Dataset entries
(** * scrape0: rule classification, type inference and field extraction

    A shallow embedding of [scraper/types.py], [scraper/models.py] and
    [scraper/extraction.py], with the properties of the extraction pass
    stated and proved over it.

    Python [str] values are modelled as [string]: sequences of code points
    below 256.  The built-in string methods the code calls ([strip],
    [lower], [split], [startswith], [endswith], [in], [join], [int],
    [float]) are written out below for that range. *)

From Stdlib Require Import ZArith QArith Ascii.
From Stdlib Require String.
From Stdlib Require DecimalString DecimalFacts DecimalPos DecimalN DecimalZ.
From stdpp Require Import gmap strings list.

Local Open Scope Z_scope.
Local Open Scope stdpp_scope.

(** ** Python string primitives *)

Module PyStr.

Definition code (c : ascii) : N := N_of_ascii c.

(** [str.isspace] on one code point below 256: TAB..CR, FS..US, space,
    NEL and the no-break space. *)
Definition is_space (c : ascii) : bool :=
  let n := code c in
  ((9 <=? n) && (n <=? 13) || (28 <=? n) && (n <=? 32)
   || (n =? 133) || (n =? 160))%N.

Definition is_digit (c : ascii) : bool :=
  let n := code c in ((48 <=? n) && (n <=? 57))%N.

Definition digit_value (c : ascii) : Z := Z.of_N (code c) - 48.

(** [str.lower] on one code point below 256. *)
Definition lower_char (c : ascii) : ascii :=
  let n := code c in
  if ((65 <=? n) && (n <=? 90)
      || (192 <=? n) && (n <=? 222) && negb (n =? 215))%N
  then ascii_of_N (n + 32) else c.

Fixpoint lower (s : string) : string :=
  match s with
  | EmptyString => EmptyString
  | String c s' => String (lower_char c) (lower s')
  end.

(** [s.lstrip(chars)], [s.rstrip(chars)] and [s.strip(chars)], the set
    of characters given as a predicate. *)
Fixpoint lstrip_by (p : ascii -> bool) (s : string) : string :=
  match s with
  | EmptyString => EmptyString
  | String c s' => if p c then lstrip_by p s' else s
  end.

Fixpoint rstrip_by (p : ascii -> bool) (s : string) : string :=
  match s with
  | EmptyString => EmptyString
  | String c s' =>
      match rstrip_by p s' with
      | EmptyString => if p c then EmptyString else String c EmptyString
      | r => String c r
      end
  end.

Definition strip_by (p : ascii -> bool) (s : string) : string :=
  rstrip_by p (lstrip_by p s).

(** [s.strip()] *)
Definition strip (s : string) : string := strip_by is_space s.

(** Every character of [s] satisfies [p]; with [is_space], [s] is empty or
    consists only of whitespace. *)
Fixpoint all_chars (p : ascii -> bool) (s : string) : bool :=
  match s with
  | EmptyString => true
  | String c s' => p c && all_chars p s'
  end.

(** [bool(s)]: a string is truthy when it is not empty. *)
Definition truthy (s : string) : bool :=
  match s with EmptyString => false | _ => true end.

(** [s.startswith(p)] *)
Definition startswith (s p : string) : bool := String.prefix p s.

(** [s.endswith(p)]: some suffix of [s] is [p]. *)
Fixpoint endswith (s p : string) : bool :=
  String.eqb s p
  || match s with
     | EmptyString => false
     | String _ s' => endswith s' p
     end.

(** [c in s] for a one-character needle. *)
Fixpoint contains (c : ascii) (s : string) : bool :=
  match s with
  | EmptyString => false
  | String d s' => Ascii.eqb d c || contains c s'
  end.

(** [s.split(sep)] for a one-character separator. *)
Fixpoint split (sep : ascii) (s : string) : list string :=
  match s with
  | EmptyString => [EmptyString]
  | String c s' =>
      if Ascii.eqb c sep then EmptyString :: split sep s'
      else match split sep s' with
           | p :: ps => String c p :: ps
           | [] => [String c EmptyString]
           end
  end.

(** [sep.join(l)] *)
Definition join (sep : string) (l : list string) : string :=
  String.concat sep l.

(** *** [int(s)]

    Surrounding whitespace is dropped, one sign is allowed, then decimal
    digits follow, with single underscores allowed between digits.  The
    interpreter refuses literals of more than [int_max_str_digits]
    digits. *)
Definition int_max_str_digits : nat := 4300.

Fixpoint int_digits (s : string) (prev_digit : bool) (acc : Z) (count : nat)
  : option (Z * nat) :=
  match s with
  | EmptyString => if prev_digit then Some (acc, count) else None
  | String c s' =>
      if is_digit c then
        int_digits s' true (10 * acc + digit_value c) (S count)
      else if Ascii.eqb c "_" then
        if prev_digit then int_digits s' false acc count else None
      else None
  end.

Definition int_unsigned (s : string) : option Z :=
  match int_digits s false 0 0%nat with
  | Some (z, count) =>
      if (count <=? int_max_str_digits)%nat then Some z else None
  | None => None
  end.

Definition py_int (s : string) : option Z :=
  match strip s with
  | EmptyString => None
  | String c s' =>
      if Ascii.eqb c "+" then int_unsigned s'
      else if Ascii.eqb c "-" then Z.opp <$> int_unsigned s'
      else int_unsigned (String c s')
  end.

(** *** [float(s)]

    The interpreter first removes the underscores that stand between two
    digits (any other underscore is an error), then reads an optional
    sign followed by [inf], [infinity], [nan] (in any case) or a decimal
    number with an optional exponent.  Only acceptance is modelled: the
    value is the double the literal denotes. *)
Definition prev_is (p : ascii -> bool) (prev : option ascii) : bool :=
  match prev with
  | Some d => p d
  | None => false
  end.

Fixpoint remove_underscores (prev : option ascii) (s : string) : option string :=
  match s with
  | EmptyString =>
      if prev_is (Ascii.eqb "_") prev then None else Some EmptyString
  | String c s' =>
      if Ascii.eqb c "_" then
        if prev_is is_digit prev then remove_underscores (Some c) s' else None
      else if prev_is (Ascii.eqb "_") prev && negb (is_digit c) then None
      else String c <$> remove_underscores (Some c) s'
  end.

(** Skips a run of digits: how many there were and what follows. *)
Fixpoint skip_digits (s : string) : nat * string :=
  match s with
  | String c s' =>
      if is_digit c then (S (skip_digits s').1, (skip_digits s').2)
      else (0%nat, s)
  | EmptyString => (0%nat, EmptyString)
  end.

Definition skip_sign (s : string) : string :=
  match s with
  | String c s' => if Ascii.eqb c "+" || Ascii.eqb c "-" then s' else s
  | EmptyString => EmptyString
  end.

(** The exponent is read only when it is complete; otherwise the [e] is
    left unread. *)
Definition skip_exponent (s : string) : string :=
  match s with
  | String c s' =>
      if Ascii.eqb (lower_char c) "e" then
        let after := skip_digits (skip_sign s') in
        if (after.1 =? 0)%nat then s else after.2
      else s
  | EmptyString => EmptyString
  end.

(** The fraction: a point and the digits after it, when there is a point. *)
Definition skip_fraction (s : string) : nat * string :=
  match s with
  | String c s' => if Ascii.eqb c "." then skip_digits s' else (0%nat, s)
  | EmptyString => (0%nat, EmptyString)
  end.

Definition decimal_literal (s : string) : bool :=
  let whole := skip_digits s in
  let fraction := skip_fraction whole.2 in
  if (whole.1 + fraction.1 =? 0)%nat then false
  else negb (truthy (skip_exponent fraction.2)).

Definition float_literal (s : string) : bool :=
  match remove_underscores None (strip s) with
  | Some t =>
      let u := skip_sign t in
      let w := lower u in
      String.eqb w "inf" || String.eqb w "infinity" || String.eqb w "nan"
      || decimal_literal u
  | None => false
  end.

(** [float(s)]: the accepted literal, trimmed, or [None] for ValueError. *)
Definition py_float (s : string) : option string :=
  if float_literal s then Some (strip s) else None.

End PyStr.

(** ** [scraper/types.py]: TypeConverter *)

(** The values [infer_and_convert] produces: [bool], [int], [float],
    [list] of [str], or [str].  A float is kept as the literal it was
    read from. *)
Inductive value : Type :=
| VBool (b : bool)
| VInt (z : Z)
| VFloat (literal : string)
| VList (items : list string)
| VStr (s : string).

(** The result of [convert_to_number]: [int], [float] or the [str] given
    back. *)
Inductive number_or_str : Type :=
| NInt (z : Z)
| NFloat (literal : string)
| NStr (s : string).

Module TypeConverter.
Import PyStr.

Definition convert_to_bool (value : string) : bool + string :=
  let normalized := lower (strip value) in
  if bool_decide (normalized ∈ ["yes"; "true"; "1"]) then inl true
  else if bool_decide (normalized ∈ ["no"; "false"; "0"]) then inl false
  else inr value.

Definition convert_to_number (value : string) : number_or_str :=
  let value := strip value in
  if negb (truthy value) then NStr value
  else if negb (contains "." value) then
    match py_int value with
    | Some z => NInt z
    | None => NStr value
    end
  else
    match py_float value with
    | Some f => NFloat f
    | None => NStr value
    end.

Definition default_separators : list ascii :=
  [","%char; ";"%char; "|"%char].

(** The loop over the separators: it returns from the first separator
    that is present and leaves at least one non-empty part. *)
Fixpoint convert_to_list_loop (value : string) (separators : list ascii)
  : list string + string :=
  match separators with
  | [] => inr value
  | sep :: rest =>
      if contains sep value then
        let parts := strip <$> split sep value in
        let non_empty := filter (fun p => truthy p = true) parts in
        if (1 <? length non_empty)%nat then inl non_empty
        else match non_empty with
             | [p] => inr p
             | _ => convert_to_list_loop value rest
             end
      else convert_to_list_loop value rest
  end.

Definition convert_to_list (value : string) (separators : list ascii)
  : list string + string :=
  let value := strip value in
  if negb (truthy value) then inr value
  else convert_to_list_loop value separators.

Definition convert_to_string (value : string) : string := strip value.

(** The first of the default separators that occurs in [value]. *)
Definition first_separator (value : string) : option ascii :=
  List.find (fun sep => contains sep value) default_separators.

(** The trimmed, non-empty pieces of [value] split on [sep]. *)
Definition pieces (sep : ascii) (value : string) : list string :=
  filter (fun p => truthy p = true) (strip <$> split sep value).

Exercise brief: Print, exactly as written, the first line of the records above and each line after it until the line with "(** [str.lower] on", which is printed too.

Response area:
(** * scrape0: rule classification, type inference and field extraction

    A shallow embedding of [scraper/types.py], [scraper/models.py] and
    [scraper/extraction.py], with the properties of the extraction pass
    stated and proved over it.

    Python [str] values are modelled as [string]: sequences of code points
    below 256.  The built-in string methods the code calls ([strip],
    [lower], [split], [startswith], [endswith], [in], [join], [int],
    [float]) are written out below for that range. *)

From Stdlib Require Import ZArith QArith Ascii.
From Stdlib Require String.
From Stdlib Require DecimalString DecimalFacts DecimalPos DecimalN DecimalZ.
From stdpp Require Import gmap strings list.

Local Open Scope Z_scope.
Local Open Scope stdpp_scope.

(** ** Python string primitives *)

Module PyStr.

Definition code (c : ascii) : N := N_of_ascii c.

(** [str.isspace] on one code point below 256: TAB..CR, FS..US, space,
    NEL and the no-break space. *)
Definition is_space (c : ascii) : bool :=
  let n := code c in
  ((9 <=? n) && (n <=? 13) || (28 <=? n) && (n <=? 32)
   || (n =? 133) || (n =? 160))%N.

Definition is_digit (c : ascii) : bool :=
  let n := code c in ((48 <=? n) && (n <=? 57))%N.

Definition digit_value (c : ascii) : Z := Z.of_N (code c) - 48.

(** [str.lower] on one code point below 256. *)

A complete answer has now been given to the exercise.